**WORK ORDER**
Lines before the one containing "Lemma parseAvPairs_list ps" are left out; that line and every line after it, through the end of the records, are to be reproduced exactly.

**EXTRACTED ENTRIES**
(** ** Signatures and keys *)

(** [mac]: [tag] is what the sixteen bytes it appends held before. *)
Definition mac (tag : bytes) (negotiateFlags : Z) (handle : Cipher) (signingKey : bytes)
    (seqNum : Z) (msg : bytes) : res (bytes * Z * Cipher) :=
  if negb (has negotiateFlags NTLMSSP_NEGOTIATE_EXTENDED_SESSIONSECURITY) then
    let! tag := put32 tag 0 4 1 in
    let! tag := put32 tag 8 12 (crc32_ChecksumIEEE msg) in
    let! a := slice tag 4 8 in
    let! (a, handle) := XORKeyStream handle a a in
    let! b := slice tag 8 12 in
    let! (b, handle) := XORKeyStream handle b b in
    let! c := slice tag 12 16 in
    let! (c, handle) := XORKeyStream handle c c in
    let c := zip_with xor8 c (le_put 4 seqNum) in
    let! tag := copy_at tag 8 12 b in
    let! tag := copy_at tag 12 16 c in
    let! tag := put32 tag 4 8 0 in
    let seqNum := if negb (has negotiateFlags NTLMSSP_NEGOTIATE_DATAGRAM)
                  then wrap 32 (seqNum + 1) else seqNum in
    Ok (tag, seqNum, handle)
  else
    let! tag := put32 tag 0 4 1 in
    let! tag := put32 tag 12 16 seqNum in
    let! n := slice tag 12 16 in
    let h := hm_Write (hm_Write (hmac_New signingKey) n) msg in
    let! tag := copy_at tag 4 12 (hm_Sum h) in
    let! (tag, handle) :=
      if has negotiateFlags NTLMSSP_NEGOTIATE_KEY_EXCH then
        let! sum := slice tag 4 12 in
        let! (sum, handle) := XORKeyStream handle sum sum in
        let! tag := copy_at tag 4 12 sum in
        Ok (tag, handle)
      else Ok (tag, handle) in
    Ok (tag, wrap 32 (seqNum + 1), handle).

Definition signing_magic (fromClient : bool) : bytes :=
  (if fromClient then str "session key to client-to-server signing key magic constant"
   else str "session key to server-to-client signing key magic constant") ++ [Byte.x00].
Definition sealing_magic (fromClient : bool) : bytes :=
  (if fromClient then str "session key to client-to-server sealing key magic constant"
   else str "session key to server-to-client sealing key magic constant") ++ [Byte.x00].

(** [nil] without extended session security: an empty key. *)
Definition signKey (negotiateFlags : Z) (randomSessionKey : bytes) (fromClient : bool) : bytes :=
  if has negotiateFlags NTLMSSP_NEGOTIATE_EXTENDED_SESSIONSECURITY
  then md5_sum (randomSessionKey ++ signing_magic fromClient) else [].

Definition sealKey (negotiateFlags : Z) (randomSessionKey : bytes) (fromClient : bool) : res bytes :=
  if has negotiateFlags NTLMSSP_NEGOTIATE_EXTENDED_SESSIONSECURITY then
    let! part :=
      if has negotiateFlags NTLMSSP_NEGOTIATE_128 then Ok randomSessionKey
      else if has negotiateFlags NTLMSSP_NEGOTIATE_56 then slice randomSessionKey 0 7
      else slice randomSessionKey 0 5 in
    Ok (md5_sum (part ++ sealing_magic fromClient))
  else if has negotiateFlags NTLMSSP_NEGOTIATE_LM_KEY then
    if has negotiateFlags NTLMSSP_NEGOTIATE_56 then
      let! part := slice randomSessionKey 0 7 in Ok (part ++ [Byte.xa0])
    else
      let! part := slice randomSessionKey 0 5 in Ok (part ++ [Byte.xe5; Byte.x38; Byte.xb0])
  else Ok randomSessionKey.

(** [sliceForAppend]: [in_] with [n] bytes more, [spare] being what lies between
    its length and its capacity. *)
Definition sliceForAppend (in_ spare : bytes) (n : Z) : bytes * bytes :=
  let tail := if n <=? len spare then take (Z.to_nat n) spare
              else replicate (Z.to_nat n) Byte.x00 in
  (in_ ++ tail, tail).

(** ** Sessions ([session.go])

    [infoMap] is set and never read. *)

Record Session := mkSession {
  isClientSide : bool;
  s_user : bytes;
  negotiateFlags : Z;
  exportedSessionKey : bytes;
  clientSigningKey : bytes;
  serverSigningKey : bytes;
  clientHandle : Cipher;
  serverHandle : Cipher;
  infoMap : gmap Z (Z * Z);
}.

Definition set_clientHandle (c : Cipher) (s : Session) : Session :=
  mkSession (isClientSide s) (s_user s) (negotiateFlags s) (exportedSessionKey s)
    (clientSigningKey s) (serverSigningKey s) c (serverHandle s) (infoMap s).
Definition set_serverHandle (c : Cipher) (s : Session) : Session :=
  mkSession (isClientSide s) (s_user s) (negotiateFlags s) (exportedSessionKey s)
    (clientSigningKey s) (serverSigningKey s) (clientHandle s) c (infoMap s).

Definition Overhead : Z := 16.

(** [mac] with the keys of one direction. *)
Definition mac_with (fromClient : bool) (s : Session) (tag : bytes) (seqNum : Z) (msg : bytes) :
    res (bytes * Z * Session) :=
  if fromClient then
    let! (t, n, c) := mac tag (negotiateFlags s) (clientHandle s) (clientSigningKey s) seqNum msg in
    Ok (t, n, set_clientHandle c s)
  else
    let! (t, n, c) := mac tag (negotiateFlags s) (serverHandle s) (serverSigningKey s) seqNum msg in
    Ok (t, n, set_serverHandle c s).

(** [None] is a nil slice. *)
Definition Sum (s : Session) (plaintext : bytes) (seqNum : Z) : res (option bytes * Z * Session) :=
  if negb (has (negotiateFlags s) NTLMSSP_NEGOTIATE_SIGN) then Ok (None, 0, s) else
  let! (t, n, s) := mac_with (isClientSide s) s zero16 seqNum plaintext in
  Ok (Some t, n, s).

Definition CheckSum (s : Session) (sum : option bytes) (plaintext : bytes) (seqNum : Z) :
    res (bool * Z * Session) :=
  if negb (has (negotiateFlags s) NTLMSSP_NEGOTIATE_SIGN) then
    match sum with None => Ok (true, 0, s) | Some _ => Ok (false, 0, s) end
  else
    let! (t, n, s) := mac_with (negb (isClientSide s)) s zero16 seqNum plaintext in
    if bool_decide (default [] sum = t) then Ok (true, n, s) else Ok (false, 0, s).

(** [Seal] and [Unseal]: [spare] is the unused capacity of [dst]. *)
Definition Seal (s : Session) (dst spare plaintext : bytes) (seqNum : Z) :
    res (bytes * Z * Session) :=
  let '(_, ciphertext) := sliceForAppend dst spare (len plaintext + 16) in
  let! head := slice ciphertext 0 16 in
  let! body := slice ciphertext 16 (len ciphertext) in
  if has (negotiateFlags s) NTLMSSP_NEGOTIATE_SEAL then
    let! (body, c) := XORKeyStream (clientHandle s) body plaintext in
    let! (tag, n, s) := mac_with (isClientSide s) (set_clientHandle c s) head seqNum plaintext in
    Ok (dst ++ tag ++ body, n, s)
  else if has (negotiateFlags s) NTLMSSP_NEGOTIATE_SIGN then
    let! (tag, n, s) := mac_with (isClientSide s) s head seqNum plaintext in
    Ok (dst ++ tag ++ plaintext, n, s)
  else Ok (dst ++ ciphertext, seqNum, s).

Definition Unseal (s : Session) (dst spare ciphertext : bytes) (seqNum : Z) :
    res (bytes * Z * Session) :=
  if len ciphertext - 16 <? 0 then Panic else
  let '(_, plaintext) := sliceForAppend dst spare (len ciphertext - 16) in
  let! sum := slice ciphertext 0 16 in
  let! body := slice ciphertext 16 (len ciphertext) in
  if has (negotiateFlags s) NTLMSSP_NEGOTIATE_SEAL then
    let! (plaintext, c) := XORKeyStream (serverHandle s) plaintext body in
    let! (tag, n, s) :=
      mac_with (negb (isClientSide s)) (set_serverHandle c s) zero16 seqNum plaintext in
    if bool_decide (sum = tag) then Ok (dst ++ plaintext, n, s)
    else Err (Errorf "signature mismatch")
  else if has (negotiateFlags s) NTLMSSP_NEGOTIATE_SIGN then
    let! (tag, n, s) := mac_with (negb (isClientSide s)) s zero16 seqNum body in
    if bool_decide (sum = tag) then Ok (dst ++ body, n, s)
    else Err (Errorf "signature mismatch")
  else if all_zero sum then Ok (dst ++ body, seqNum, s)
  else Err (Errorf "signature mismatch").

(** ** The vectors of [ntlm_test.go] *)

Definition test_hash : bytes := hex "0c868a403bfd7a93a3001ef22ef02e3f".

Example test_ntowfv2 : ntowfv2 md4_sum (utf16le (str "USER")) (utf16le (str "Password"))
  (utf16le (str "Domain")) = test_hash.
Proof. vm_compute. reflexivity. Qed.

Definition test_info : bytes := hex
  "02000c0044006f006d00610069006e0001000c0053006500720076006500720000000000".
Example test_encodeNtlmv2Response :
  (let! d := make (16 + 28 + len test_info + 4) in
   let! (d, _, _) := encodeNtlmv2Response d (hmac_New test_hash) (fun _ => Ok (hex "0123456789abcdef"))
                       (hex "aaaaaaaaaaaaaaaa") (hex "0000000000000000") (test_info : bytes) in
   slice d 0 16) = Ok (hex "68cd0ab851e51c96aabc927bebef6a1c").
Proof. vm_compute. reflexivity. Qed.

Example test_SealKey :
  sealKey (Z.lor NTLMSSP_NEGOTIATE_EXTENDED_SESSIONSECURITY NTLMSSP_NEGOTIATE_128)
    (replicate 16 Byte.x55) true = Ok (hex "59f600973cc4960a25480a7c196e4c58").
Proof. vm_compute. reflexivity. Qed.

Example test_SignKey :
  signKey NTLMSSP_NEGOTIATE_EXTENDED_SESSIONSECURITY (replicate 16 Byte.x55) true =
  hex "4788dc861b4782f35d43fd98fe1a2d39".
Proof. vm_compute. reflexivity. Qed.

Example test_Seal :
  (let! c := rc4_NewCipher (hex "59f600973cc4960a25480a7c196e4c58") in
   let plain := utf16le (str "Plaintext") in
   let! (body, c) := XORKeyStream c plain plain in
   let! (tag, _, _) := mac zero16
     (Z.lor NTLMSSP_NEGOTIATE_EXTENDED_SESSIONSECURITY NTLMSSP_NEGOTIATE_KEY_EXCH) c
     (hex "4788dc861b4782f35d43fd98fe1a2d39") 0 plain in
   Ok (tag, body)) =
  Ok (hex "010000007fb38ec5c55d497600000000", hex "54e50165bf1936dc996020c1811b0f06fb5f").
Proof. vm_compute. reflexivity. Qed.

(** ** Lists of pairs *)

Definition av_pair (p : Z * bytes) : bytes := le_put 2 p.1 ++ le_put 2 (len p.2) ++ p.2.
Definition av_list (ps : list (Z * bytes)) : bytes := ps ≫= av_pair.
Definition pair_ok (p : Z * bytes) : Prop := 0 <= p.1 < 2 ^ 16 /\ len p.2 < 2 ^ 16.

(** Where the values of a list at position [off] lie. *)
Fixpoint av_positions (off : Z) (ps : list (Z * bytes)) (m : gmap Z (Z * Z)) : gmap Z (Z * Z) :=
  match ps with
  | [] => m
  | p :: ps => av_positions (off + (4 + len p.2)) ps (<[p.1 := (off + 4, len p.2)]> m)
  end.

Lemma len_av_pair p : len (av_pair p) = 4 + len p.2.
Proof. unfold av_pair. autorewrite with len. lia. Qed.
#[export] Hint Rewrite len_av_pair : len.

Lemma av_list_cons p ps : av_list (p :: ps) = av_pair p ++ av_list ps.
Proof. done. Qed.
Lemma av_list_app ps qs : av_list (ps ++ qs) = av_list ps ++ av_list qs.
Proof. apply bind_app. Qed.

Lemma u16_put a v b lo hi :
  lo = len a -> hi = len a + 2 -> 0 <= v < 2 ^ 16 -> u16 (a ++ le_put 2 v ++ b) lo hi = Ok v.
Proof.
  intros -> -> Hv. unfold u16. rewrite slice_mid by len_lia. cbn [bind]. unfold get_le.
  rewrite len_le_put, (proj2 (Z.ltb_ge _ _)) by lia.
  rewrite take_ge by (rewrite length_le_put; lia). by rewrite le_get_put_id.
Qed.

Lemma av_loop_list ps fuel off m :
  Forall pair_ok ps -> (length (av_list ps) < fuel)%nat ->
  av_loop fuel (av_list ps) off m = Ok (Some (av_positions off ps m)).
Proof.
  intros Hps. revert fuel off m.
  induction Hps as [|p ps [Hid Hlen] _ IH]; intros [|fuel] off m Hf; try lia; [done|].
  rewrite av_list_cons in *. cbn [av_loop av_positions].
  pose proof (len_nonneg p.2). pose proof (len_nonneg (av_list ps)).
  rewrite (proj2 (Z.leb_gt _ _)), (proj2 (Z.ltb_ge _ _)) by (autorewrite with len; lia).
  assert (av_pair p ++ av_list ps = [] ++ le_put 2 p.1 ++ (le_put 2 (len p.2) ++ p.2 ++ av_list ps)) as E1
    by (unfold av_pair; by rewrite <- !app_assoc).
  assert (av_pair p ++ av_list ps = le_put 2 p.1 ++ le_put 2 (len p.2) ++ (p.2 ++ av_list ps)) as E2
    by (unfold av_pair; by rewrite <- !app_assoc).
  assert (av_pair p ++ av_list ps = (le_put 2 p.1 ++ le_put 2 (len p.2)) ++ p.2 ++ av_list ps) as E3
    by (unfold av_pair; by rewrite <- !app_assoc).
  rewrite E1 at 1. rewrite u16_put by (done || lia). cbn [bind].
  rewrite E2 at 1. rewrite u16_put by (autorewrite with len; lia). cbn [bind].
  rewrite (proj2 (Z.ltb_ge _ _)) by (autorewrite with len; lia).
  rewrite E3 at 1. rewrite slice_mid by (autorewrite with len; lia). cbn [bind].
  rewrite slice_suffix by (autorewrite with len; lia). cbn [bind].
  apply IH. rewrite length_app in Hf. pose proof (len_av_pair p). unfold len in *. lia.
Qed.

Lemma all_zero_replicate n : all_zero (replicate n Byte.x00) = true.
Proof. induction n; [done|]. by apply andb_true_iff. Qed.

(** A list that ends with the terminator is read as written. *)
Lemma parseAvPairs_list ps :
  Forall pair_ok ps ->
  parseAvPairs (av_list (ps ++ [(MsvAvEOL, [])])) =
  Ok (Some (av_positions 0 (ps ++ [(MsvAvEOL, [])]) ∅)).
Proof.
  intros H. assert (len (av_list (ps ++ [(MsvAvEOL, [])])) = len (av_list ps) + 4) as Hl.
  { rewrite av_list_app, len_app. done. }
  pose proof (len_nonneg (av_list ps)). unfold parseAvPairs.
  rewrite (proj2 (Z.ltb_ge _ _)) by lia.
  rewrite Hl, av_list_app, slice_suffix by (change (av_list [(MsvAvEOL, [])]) with (le_put 2 0 ++ le_put 2 0 ++ []); autorewrite with len; lia).
  cbn [bind]. change (all_zero _) with true. cbn iota.
  rewrite <- av_list_app. apply av_loop_list; [|lia].
  apply Forall_app. split; [done|]. apply Forall_singleton. unfold MsvAvEOL.
  split; cbn [fst snd]; rewrite ?len_nil; lia.
Qed.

**TASK RESPONSE**
Lemma parseAvPairs_list ps :
  Forall pair_ok ps ->
  parseAvPairs (av_list (ps ++ [(MsvAvEOL, [])])) =
  Ok (Some (av_positions 0 (ps ++ [(MsvAvEOL, [])]) ∅)).
Proof.
  intros H. assert (len (av_list (ps ++ [(MsvAvEOL, [])])) = len (av_list ps) + 4) as Hl.
  { rewrite av_list_app, len_app. done. }
  pose proof (len_nonneg (av_list ps)). unfold parseAvPairs.
  rewrite (proj2 (Z.ltb_ge _ _)) by lia.
  rewrite Hl, av_list_app, slice_suffix by (change (av_list [(MsvAvEOL, [])]) with (le_put 2 0 ++ le_put 2 0 ++ []); autorewrite with len; lia).
  cbn [bind]. change (all_zero _) with true. cbn iota.
  rewrite <- av_list_app. apply av_loop_list; [|lia].
  apply Forall_app. split; [done|]. apply Forall_singleton. unfold MsvAvEOL.
  split; cbn [fst snd]; rewrite ?len_nil; lia.
Qed.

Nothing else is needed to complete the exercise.